▶ **WORK ORDER**: In the listing below, locate the line containing "destruct (reconcile_progress self" and the line containing "Module Restore.". Output both of them and every line between, exactly as written, and nothing more.

▶ **INFORMATION GIVEN**:
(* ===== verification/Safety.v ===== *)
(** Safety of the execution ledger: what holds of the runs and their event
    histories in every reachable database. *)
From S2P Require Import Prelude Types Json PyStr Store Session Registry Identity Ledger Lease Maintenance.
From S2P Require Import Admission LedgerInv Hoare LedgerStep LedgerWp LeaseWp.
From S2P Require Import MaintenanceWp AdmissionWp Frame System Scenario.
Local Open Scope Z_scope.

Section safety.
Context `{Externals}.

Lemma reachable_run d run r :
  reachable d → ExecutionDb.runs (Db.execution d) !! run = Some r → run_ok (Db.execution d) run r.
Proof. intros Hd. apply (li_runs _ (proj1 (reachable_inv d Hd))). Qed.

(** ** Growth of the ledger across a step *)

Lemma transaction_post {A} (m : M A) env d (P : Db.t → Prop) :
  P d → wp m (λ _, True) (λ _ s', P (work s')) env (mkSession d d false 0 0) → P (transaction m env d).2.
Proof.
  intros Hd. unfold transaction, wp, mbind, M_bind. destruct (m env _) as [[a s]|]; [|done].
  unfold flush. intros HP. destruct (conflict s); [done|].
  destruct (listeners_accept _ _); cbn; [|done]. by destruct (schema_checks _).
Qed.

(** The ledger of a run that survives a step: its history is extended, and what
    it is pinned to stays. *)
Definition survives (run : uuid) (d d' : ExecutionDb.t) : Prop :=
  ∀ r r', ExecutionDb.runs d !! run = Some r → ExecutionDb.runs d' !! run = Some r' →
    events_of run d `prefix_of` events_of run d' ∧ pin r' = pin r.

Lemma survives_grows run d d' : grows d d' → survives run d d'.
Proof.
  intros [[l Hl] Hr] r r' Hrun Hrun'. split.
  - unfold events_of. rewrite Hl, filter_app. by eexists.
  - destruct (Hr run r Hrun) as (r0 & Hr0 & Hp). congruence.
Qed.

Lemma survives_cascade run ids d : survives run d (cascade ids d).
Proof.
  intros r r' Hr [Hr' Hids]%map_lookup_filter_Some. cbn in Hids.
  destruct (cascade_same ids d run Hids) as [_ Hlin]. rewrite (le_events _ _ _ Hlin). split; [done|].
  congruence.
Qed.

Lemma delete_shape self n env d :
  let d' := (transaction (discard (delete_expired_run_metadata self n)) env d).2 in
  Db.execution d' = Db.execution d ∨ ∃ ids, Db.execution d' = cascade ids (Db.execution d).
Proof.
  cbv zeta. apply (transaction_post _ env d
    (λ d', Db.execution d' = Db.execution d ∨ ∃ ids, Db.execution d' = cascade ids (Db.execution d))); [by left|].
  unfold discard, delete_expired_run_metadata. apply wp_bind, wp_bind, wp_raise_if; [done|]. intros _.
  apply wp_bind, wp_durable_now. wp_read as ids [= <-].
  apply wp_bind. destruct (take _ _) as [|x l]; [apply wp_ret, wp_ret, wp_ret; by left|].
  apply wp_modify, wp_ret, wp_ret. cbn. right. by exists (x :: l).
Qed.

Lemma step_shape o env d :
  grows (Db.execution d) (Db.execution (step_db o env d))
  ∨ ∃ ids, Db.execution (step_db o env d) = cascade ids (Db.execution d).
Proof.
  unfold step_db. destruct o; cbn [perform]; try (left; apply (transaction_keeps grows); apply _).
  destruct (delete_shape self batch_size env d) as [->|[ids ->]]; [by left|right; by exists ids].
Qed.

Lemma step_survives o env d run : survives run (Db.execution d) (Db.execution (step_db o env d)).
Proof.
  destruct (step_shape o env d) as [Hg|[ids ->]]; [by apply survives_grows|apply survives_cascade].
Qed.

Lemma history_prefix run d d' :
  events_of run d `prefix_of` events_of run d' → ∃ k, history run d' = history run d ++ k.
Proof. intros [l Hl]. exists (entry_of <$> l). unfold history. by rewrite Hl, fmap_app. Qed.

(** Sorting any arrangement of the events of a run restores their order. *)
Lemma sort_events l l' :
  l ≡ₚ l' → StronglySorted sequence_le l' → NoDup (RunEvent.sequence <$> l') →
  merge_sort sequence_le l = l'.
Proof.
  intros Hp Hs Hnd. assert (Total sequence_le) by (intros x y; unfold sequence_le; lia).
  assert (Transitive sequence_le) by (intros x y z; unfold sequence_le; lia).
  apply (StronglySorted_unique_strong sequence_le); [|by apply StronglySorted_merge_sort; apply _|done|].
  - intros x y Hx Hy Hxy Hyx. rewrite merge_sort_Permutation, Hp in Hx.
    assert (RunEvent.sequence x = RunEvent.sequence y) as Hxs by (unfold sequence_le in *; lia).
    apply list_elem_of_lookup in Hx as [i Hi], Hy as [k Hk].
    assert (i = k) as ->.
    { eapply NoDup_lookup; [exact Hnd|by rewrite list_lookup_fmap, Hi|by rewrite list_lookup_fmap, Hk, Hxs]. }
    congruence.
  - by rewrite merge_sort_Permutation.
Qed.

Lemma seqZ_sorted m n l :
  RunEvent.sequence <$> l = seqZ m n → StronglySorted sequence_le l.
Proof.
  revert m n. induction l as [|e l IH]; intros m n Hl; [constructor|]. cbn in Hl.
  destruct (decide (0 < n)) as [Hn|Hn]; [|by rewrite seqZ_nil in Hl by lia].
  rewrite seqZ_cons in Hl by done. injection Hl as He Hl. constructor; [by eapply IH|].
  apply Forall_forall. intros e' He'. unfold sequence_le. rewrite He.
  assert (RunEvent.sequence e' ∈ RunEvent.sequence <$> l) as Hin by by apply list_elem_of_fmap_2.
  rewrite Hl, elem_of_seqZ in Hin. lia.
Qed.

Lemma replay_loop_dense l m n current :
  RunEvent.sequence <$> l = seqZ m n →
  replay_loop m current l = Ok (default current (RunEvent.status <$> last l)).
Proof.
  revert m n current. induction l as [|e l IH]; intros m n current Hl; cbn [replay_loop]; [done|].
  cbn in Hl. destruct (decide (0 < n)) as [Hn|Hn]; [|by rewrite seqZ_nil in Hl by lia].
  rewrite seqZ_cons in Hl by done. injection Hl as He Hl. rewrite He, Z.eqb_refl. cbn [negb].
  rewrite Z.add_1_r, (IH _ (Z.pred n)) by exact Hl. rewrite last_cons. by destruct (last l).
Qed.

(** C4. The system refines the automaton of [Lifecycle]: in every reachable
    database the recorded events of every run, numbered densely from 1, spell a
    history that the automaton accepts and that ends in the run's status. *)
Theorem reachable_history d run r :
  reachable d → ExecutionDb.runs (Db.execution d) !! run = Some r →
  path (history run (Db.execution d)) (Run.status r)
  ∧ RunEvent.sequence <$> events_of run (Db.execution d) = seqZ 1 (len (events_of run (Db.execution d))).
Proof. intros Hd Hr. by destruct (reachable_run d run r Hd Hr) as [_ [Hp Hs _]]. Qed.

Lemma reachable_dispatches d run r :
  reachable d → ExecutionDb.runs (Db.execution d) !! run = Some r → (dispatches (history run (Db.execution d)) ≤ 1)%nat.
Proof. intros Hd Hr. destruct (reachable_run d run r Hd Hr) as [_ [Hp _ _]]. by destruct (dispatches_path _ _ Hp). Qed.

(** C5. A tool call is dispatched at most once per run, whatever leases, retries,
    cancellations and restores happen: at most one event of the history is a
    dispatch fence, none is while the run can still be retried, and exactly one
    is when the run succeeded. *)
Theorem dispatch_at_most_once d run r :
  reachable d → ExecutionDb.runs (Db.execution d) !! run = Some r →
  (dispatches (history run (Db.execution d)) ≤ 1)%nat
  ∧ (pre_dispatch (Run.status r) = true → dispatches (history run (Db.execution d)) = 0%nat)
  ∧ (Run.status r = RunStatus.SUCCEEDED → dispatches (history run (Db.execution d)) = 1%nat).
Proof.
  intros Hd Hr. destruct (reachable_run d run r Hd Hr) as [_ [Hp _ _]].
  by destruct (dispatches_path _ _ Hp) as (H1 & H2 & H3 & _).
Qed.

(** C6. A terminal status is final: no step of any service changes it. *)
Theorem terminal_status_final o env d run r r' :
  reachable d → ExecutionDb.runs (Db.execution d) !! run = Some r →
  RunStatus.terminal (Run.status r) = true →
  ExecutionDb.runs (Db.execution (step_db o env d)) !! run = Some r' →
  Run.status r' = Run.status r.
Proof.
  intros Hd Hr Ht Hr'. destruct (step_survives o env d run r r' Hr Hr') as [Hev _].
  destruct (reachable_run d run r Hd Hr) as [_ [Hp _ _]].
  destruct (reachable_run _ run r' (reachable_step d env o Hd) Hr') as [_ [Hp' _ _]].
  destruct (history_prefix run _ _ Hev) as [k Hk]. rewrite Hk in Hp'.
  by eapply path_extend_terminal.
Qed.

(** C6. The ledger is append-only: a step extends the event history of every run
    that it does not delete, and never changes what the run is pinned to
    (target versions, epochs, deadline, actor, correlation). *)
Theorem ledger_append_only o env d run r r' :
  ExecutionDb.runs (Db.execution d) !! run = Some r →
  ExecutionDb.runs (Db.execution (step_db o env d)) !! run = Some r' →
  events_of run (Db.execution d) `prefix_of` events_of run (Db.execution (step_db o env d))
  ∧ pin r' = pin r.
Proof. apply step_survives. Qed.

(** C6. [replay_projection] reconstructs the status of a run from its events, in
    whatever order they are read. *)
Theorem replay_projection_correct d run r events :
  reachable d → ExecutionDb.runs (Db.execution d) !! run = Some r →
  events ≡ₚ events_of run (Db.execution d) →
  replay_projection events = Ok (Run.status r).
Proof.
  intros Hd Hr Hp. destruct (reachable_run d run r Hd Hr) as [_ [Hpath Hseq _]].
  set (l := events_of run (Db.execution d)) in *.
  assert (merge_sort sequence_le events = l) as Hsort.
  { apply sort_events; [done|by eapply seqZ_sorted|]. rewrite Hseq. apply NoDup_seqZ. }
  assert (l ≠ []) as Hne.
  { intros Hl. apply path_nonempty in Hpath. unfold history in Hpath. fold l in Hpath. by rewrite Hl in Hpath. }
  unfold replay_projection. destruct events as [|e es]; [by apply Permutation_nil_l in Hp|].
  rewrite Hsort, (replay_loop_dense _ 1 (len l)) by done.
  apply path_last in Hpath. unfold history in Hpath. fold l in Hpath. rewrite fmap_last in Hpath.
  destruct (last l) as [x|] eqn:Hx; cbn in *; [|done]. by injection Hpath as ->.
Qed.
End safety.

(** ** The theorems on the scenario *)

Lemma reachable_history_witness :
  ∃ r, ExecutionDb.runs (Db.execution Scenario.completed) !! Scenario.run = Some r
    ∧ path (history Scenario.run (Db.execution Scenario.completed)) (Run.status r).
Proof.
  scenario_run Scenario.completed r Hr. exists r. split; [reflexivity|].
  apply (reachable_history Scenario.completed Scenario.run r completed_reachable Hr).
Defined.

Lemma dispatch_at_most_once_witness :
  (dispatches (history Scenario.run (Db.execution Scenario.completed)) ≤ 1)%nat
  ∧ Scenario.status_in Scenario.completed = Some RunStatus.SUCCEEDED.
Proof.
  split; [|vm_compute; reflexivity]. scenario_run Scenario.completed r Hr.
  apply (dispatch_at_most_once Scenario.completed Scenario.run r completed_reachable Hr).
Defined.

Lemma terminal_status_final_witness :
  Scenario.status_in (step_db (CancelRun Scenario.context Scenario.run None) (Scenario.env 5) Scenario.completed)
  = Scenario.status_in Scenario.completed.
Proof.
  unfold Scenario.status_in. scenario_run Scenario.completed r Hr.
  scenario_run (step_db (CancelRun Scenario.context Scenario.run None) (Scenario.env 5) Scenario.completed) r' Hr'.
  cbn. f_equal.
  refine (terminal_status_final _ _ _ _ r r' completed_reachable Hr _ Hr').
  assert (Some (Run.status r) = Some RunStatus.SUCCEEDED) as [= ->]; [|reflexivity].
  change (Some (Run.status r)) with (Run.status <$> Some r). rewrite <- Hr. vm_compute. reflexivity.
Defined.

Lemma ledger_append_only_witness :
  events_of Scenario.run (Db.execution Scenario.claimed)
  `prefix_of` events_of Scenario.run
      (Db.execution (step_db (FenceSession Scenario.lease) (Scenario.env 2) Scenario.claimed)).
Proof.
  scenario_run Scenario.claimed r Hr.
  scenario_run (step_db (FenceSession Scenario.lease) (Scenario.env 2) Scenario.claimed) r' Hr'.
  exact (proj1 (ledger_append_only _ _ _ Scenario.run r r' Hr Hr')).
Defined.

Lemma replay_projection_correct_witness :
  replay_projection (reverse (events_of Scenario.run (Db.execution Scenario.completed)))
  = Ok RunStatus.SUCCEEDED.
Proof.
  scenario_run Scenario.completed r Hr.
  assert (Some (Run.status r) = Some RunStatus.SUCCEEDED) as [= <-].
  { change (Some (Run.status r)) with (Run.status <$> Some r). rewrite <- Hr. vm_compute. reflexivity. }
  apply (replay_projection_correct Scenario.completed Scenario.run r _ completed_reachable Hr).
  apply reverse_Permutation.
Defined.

* * *

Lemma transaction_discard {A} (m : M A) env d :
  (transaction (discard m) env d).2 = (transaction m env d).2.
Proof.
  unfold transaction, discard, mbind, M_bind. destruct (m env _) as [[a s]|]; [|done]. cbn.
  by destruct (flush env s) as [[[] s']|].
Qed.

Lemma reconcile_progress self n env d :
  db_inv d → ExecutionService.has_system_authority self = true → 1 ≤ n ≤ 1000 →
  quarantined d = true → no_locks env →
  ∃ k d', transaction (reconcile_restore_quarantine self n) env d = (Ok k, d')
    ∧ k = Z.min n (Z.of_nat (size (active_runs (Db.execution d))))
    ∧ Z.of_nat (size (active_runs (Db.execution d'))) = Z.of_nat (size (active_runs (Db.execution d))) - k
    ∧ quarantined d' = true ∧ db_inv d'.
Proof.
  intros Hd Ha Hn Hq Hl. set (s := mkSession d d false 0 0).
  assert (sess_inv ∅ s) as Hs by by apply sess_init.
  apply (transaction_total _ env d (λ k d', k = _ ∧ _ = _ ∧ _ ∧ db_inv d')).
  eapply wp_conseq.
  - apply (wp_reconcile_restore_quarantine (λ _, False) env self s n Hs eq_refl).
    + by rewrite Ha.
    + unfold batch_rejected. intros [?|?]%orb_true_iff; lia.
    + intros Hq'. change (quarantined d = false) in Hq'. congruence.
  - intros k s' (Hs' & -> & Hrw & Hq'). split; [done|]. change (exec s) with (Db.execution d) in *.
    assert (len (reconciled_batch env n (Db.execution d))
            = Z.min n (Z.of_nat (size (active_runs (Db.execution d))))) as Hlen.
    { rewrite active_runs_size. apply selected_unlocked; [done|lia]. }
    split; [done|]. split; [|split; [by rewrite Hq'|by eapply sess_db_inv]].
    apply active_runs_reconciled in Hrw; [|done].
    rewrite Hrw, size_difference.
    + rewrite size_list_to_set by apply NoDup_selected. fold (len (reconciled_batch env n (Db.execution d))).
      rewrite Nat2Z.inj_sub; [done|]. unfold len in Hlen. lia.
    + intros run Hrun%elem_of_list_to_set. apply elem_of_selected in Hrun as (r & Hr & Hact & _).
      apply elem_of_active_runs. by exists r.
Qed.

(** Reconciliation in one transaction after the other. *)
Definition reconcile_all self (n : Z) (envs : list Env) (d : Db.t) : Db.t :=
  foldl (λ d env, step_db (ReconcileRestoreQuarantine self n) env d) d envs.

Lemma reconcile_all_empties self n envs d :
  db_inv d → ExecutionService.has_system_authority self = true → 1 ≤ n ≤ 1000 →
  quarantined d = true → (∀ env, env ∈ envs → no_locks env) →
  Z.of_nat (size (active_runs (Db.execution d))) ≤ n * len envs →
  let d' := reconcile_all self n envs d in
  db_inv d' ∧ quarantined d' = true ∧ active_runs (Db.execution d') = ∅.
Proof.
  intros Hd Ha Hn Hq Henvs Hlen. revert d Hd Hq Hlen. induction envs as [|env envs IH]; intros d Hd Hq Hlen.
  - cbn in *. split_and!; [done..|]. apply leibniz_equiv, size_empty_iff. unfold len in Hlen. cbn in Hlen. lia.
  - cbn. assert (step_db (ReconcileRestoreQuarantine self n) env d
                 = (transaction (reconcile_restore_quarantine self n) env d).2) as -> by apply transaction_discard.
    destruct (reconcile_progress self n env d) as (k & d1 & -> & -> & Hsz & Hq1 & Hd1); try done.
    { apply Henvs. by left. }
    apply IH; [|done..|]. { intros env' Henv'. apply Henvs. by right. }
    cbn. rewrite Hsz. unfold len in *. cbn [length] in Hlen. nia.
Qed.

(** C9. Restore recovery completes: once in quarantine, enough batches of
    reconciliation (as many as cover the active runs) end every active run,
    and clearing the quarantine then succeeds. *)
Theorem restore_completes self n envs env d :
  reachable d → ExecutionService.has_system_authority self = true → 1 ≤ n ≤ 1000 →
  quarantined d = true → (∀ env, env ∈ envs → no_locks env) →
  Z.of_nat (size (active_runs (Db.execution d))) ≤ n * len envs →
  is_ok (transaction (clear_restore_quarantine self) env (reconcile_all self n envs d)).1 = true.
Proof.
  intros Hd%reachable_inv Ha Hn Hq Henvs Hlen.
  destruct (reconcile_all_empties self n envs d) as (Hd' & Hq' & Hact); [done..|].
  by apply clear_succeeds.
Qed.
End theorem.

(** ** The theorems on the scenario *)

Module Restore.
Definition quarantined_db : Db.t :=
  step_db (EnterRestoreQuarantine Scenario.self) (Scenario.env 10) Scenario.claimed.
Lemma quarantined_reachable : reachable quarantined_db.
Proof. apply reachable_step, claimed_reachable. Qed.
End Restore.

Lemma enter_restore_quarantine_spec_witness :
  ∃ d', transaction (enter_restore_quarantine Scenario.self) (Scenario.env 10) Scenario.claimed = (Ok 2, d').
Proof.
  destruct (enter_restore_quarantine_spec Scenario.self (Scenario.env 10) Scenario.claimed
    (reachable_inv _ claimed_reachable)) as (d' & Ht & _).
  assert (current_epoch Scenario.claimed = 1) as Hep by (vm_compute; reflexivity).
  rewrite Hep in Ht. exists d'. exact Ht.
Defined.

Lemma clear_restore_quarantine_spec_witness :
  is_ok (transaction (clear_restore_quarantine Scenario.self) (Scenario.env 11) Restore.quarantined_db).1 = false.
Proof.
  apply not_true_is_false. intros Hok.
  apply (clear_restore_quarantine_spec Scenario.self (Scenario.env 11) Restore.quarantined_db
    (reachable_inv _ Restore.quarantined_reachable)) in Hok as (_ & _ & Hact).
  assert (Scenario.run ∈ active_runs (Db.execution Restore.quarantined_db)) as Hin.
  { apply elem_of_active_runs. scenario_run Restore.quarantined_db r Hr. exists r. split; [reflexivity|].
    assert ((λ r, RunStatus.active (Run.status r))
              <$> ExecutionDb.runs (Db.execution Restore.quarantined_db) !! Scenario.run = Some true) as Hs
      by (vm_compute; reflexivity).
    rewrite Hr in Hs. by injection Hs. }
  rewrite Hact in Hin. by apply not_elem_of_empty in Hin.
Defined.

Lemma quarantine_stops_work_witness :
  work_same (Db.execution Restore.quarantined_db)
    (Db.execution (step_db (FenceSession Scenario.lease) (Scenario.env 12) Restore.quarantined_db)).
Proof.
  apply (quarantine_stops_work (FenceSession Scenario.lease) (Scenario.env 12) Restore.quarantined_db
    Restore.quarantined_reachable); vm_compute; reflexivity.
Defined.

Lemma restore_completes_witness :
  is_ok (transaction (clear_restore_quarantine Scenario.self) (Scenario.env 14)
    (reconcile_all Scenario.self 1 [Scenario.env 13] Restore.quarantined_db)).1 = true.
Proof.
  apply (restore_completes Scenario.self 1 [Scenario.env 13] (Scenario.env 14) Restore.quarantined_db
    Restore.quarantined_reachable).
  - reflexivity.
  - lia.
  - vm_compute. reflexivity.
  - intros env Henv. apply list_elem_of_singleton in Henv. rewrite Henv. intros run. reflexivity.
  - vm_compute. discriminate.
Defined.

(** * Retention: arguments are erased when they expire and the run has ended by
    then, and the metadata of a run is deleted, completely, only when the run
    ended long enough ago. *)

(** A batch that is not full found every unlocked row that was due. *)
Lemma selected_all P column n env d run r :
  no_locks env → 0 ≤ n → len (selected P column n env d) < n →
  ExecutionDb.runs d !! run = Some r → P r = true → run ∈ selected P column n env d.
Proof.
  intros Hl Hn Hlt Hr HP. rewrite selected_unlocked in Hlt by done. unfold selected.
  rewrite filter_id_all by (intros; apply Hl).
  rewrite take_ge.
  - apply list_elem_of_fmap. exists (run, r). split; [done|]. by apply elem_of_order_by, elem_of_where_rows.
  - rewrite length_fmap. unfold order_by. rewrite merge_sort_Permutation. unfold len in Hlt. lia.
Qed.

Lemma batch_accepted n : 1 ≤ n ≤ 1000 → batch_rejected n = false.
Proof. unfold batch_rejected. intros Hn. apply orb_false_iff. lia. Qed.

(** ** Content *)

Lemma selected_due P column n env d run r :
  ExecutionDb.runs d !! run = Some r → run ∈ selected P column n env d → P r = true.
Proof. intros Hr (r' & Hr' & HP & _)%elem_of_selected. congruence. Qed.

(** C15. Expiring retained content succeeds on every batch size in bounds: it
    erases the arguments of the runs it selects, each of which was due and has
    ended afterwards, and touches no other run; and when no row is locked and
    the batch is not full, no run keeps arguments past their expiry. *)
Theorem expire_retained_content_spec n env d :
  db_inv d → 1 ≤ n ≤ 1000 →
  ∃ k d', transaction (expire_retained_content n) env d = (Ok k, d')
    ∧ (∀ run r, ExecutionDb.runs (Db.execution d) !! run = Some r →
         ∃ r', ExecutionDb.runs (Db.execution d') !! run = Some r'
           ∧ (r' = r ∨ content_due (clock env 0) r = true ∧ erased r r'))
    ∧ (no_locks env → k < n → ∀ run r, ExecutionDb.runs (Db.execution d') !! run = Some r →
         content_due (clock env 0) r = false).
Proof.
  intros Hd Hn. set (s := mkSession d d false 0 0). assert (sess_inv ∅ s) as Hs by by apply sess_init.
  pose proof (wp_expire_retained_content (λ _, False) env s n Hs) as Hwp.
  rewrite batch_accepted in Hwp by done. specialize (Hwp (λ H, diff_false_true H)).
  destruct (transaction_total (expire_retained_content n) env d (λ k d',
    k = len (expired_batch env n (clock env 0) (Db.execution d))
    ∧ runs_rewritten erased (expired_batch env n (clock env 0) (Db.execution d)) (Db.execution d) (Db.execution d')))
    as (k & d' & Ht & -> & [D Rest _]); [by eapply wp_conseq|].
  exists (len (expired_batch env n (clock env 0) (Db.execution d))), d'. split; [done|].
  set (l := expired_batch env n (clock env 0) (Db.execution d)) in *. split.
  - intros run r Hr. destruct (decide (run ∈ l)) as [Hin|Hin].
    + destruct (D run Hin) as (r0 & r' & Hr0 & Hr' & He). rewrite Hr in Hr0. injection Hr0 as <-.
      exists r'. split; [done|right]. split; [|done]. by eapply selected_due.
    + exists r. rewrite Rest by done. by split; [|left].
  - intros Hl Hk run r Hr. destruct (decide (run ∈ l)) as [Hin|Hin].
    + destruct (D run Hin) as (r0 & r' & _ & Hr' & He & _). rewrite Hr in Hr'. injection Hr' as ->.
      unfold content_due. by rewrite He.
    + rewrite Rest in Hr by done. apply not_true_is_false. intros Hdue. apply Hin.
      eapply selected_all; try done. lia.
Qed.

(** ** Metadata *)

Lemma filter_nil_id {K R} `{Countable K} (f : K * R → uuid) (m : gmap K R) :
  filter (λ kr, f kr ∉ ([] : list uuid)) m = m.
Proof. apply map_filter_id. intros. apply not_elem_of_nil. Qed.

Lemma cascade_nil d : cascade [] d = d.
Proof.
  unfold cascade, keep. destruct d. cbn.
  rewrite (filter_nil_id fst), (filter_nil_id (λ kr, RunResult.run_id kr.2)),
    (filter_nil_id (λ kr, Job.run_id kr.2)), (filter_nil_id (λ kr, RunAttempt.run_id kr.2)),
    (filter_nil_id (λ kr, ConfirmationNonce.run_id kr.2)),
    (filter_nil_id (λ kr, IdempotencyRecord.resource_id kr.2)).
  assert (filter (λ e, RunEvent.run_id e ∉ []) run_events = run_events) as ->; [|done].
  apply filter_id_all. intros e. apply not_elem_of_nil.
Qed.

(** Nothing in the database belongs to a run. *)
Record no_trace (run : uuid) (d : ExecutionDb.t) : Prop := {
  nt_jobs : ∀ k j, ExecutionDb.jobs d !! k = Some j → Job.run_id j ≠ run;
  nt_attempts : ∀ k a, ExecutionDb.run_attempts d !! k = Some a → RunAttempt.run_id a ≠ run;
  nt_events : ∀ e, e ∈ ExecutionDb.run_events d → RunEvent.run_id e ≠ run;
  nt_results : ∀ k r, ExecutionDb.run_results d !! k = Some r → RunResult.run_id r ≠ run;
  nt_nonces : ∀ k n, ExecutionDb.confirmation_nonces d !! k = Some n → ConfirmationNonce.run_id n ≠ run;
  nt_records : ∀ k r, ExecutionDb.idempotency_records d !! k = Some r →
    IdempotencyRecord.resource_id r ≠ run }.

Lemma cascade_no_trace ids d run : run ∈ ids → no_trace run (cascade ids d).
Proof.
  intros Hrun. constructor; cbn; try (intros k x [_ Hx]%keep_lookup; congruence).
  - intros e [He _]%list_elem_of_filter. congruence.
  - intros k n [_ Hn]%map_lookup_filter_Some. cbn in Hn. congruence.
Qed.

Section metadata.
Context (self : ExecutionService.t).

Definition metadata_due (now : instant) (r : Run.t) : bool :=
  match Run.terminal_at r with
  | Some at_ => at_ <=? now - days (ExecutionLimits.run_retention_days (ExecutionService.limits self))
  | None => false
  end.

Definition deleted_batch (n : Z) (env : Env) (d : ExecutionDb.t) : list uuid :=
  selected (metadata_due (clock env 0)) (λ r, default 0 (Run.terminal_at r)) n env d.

▶ **SOLUTION TO THIS PROBLEM**:
    destruct (reconcile_progress self n env d) as (k & d1 & -> & -> & Hsz & Hq1 & Hd1); try done.
    { apply Henvs. by left. }
    apply IH; [|done..|]. { intros env' Henv'. apply Henvs. by right. }
    cbn. rewrite Hsz. unfold len in *. cbn [length] in Hlen. nia.
Qed.

(** C9. Restore recovery completes: once in quarantine, enough batches of
    reconciliation (as many as cover the active runs) end every active run,
    and clearing the quarantine then succeeds. *)
Theorem restore_completes self n envs env d :
  reachable d → ExecutionService.has_system_authority self = true → 1 ≤ n ≤ 1000 →
  quarantined d = true → (∀ env, env ∈ envs → no_locks env) →
  Z.of_nat (size (active_runs (Db.execution d))) ≤ n * len envs →
  is_ok (transaction (clear_restore_quarantine self) env (reconcile_all self n envs d)).1 = true.
Proof.
  intros Hd%reachable_inv Ha Hn Hq Henvs Hlen.
  destruct (reconcile_all_empties self n envs d) as (Hd' & Hq' & Hact); [done..|].
  by apply clear_succeeds.
Qed.
End theorem.

(** ** The theorems on the scenario *)

Module Restore.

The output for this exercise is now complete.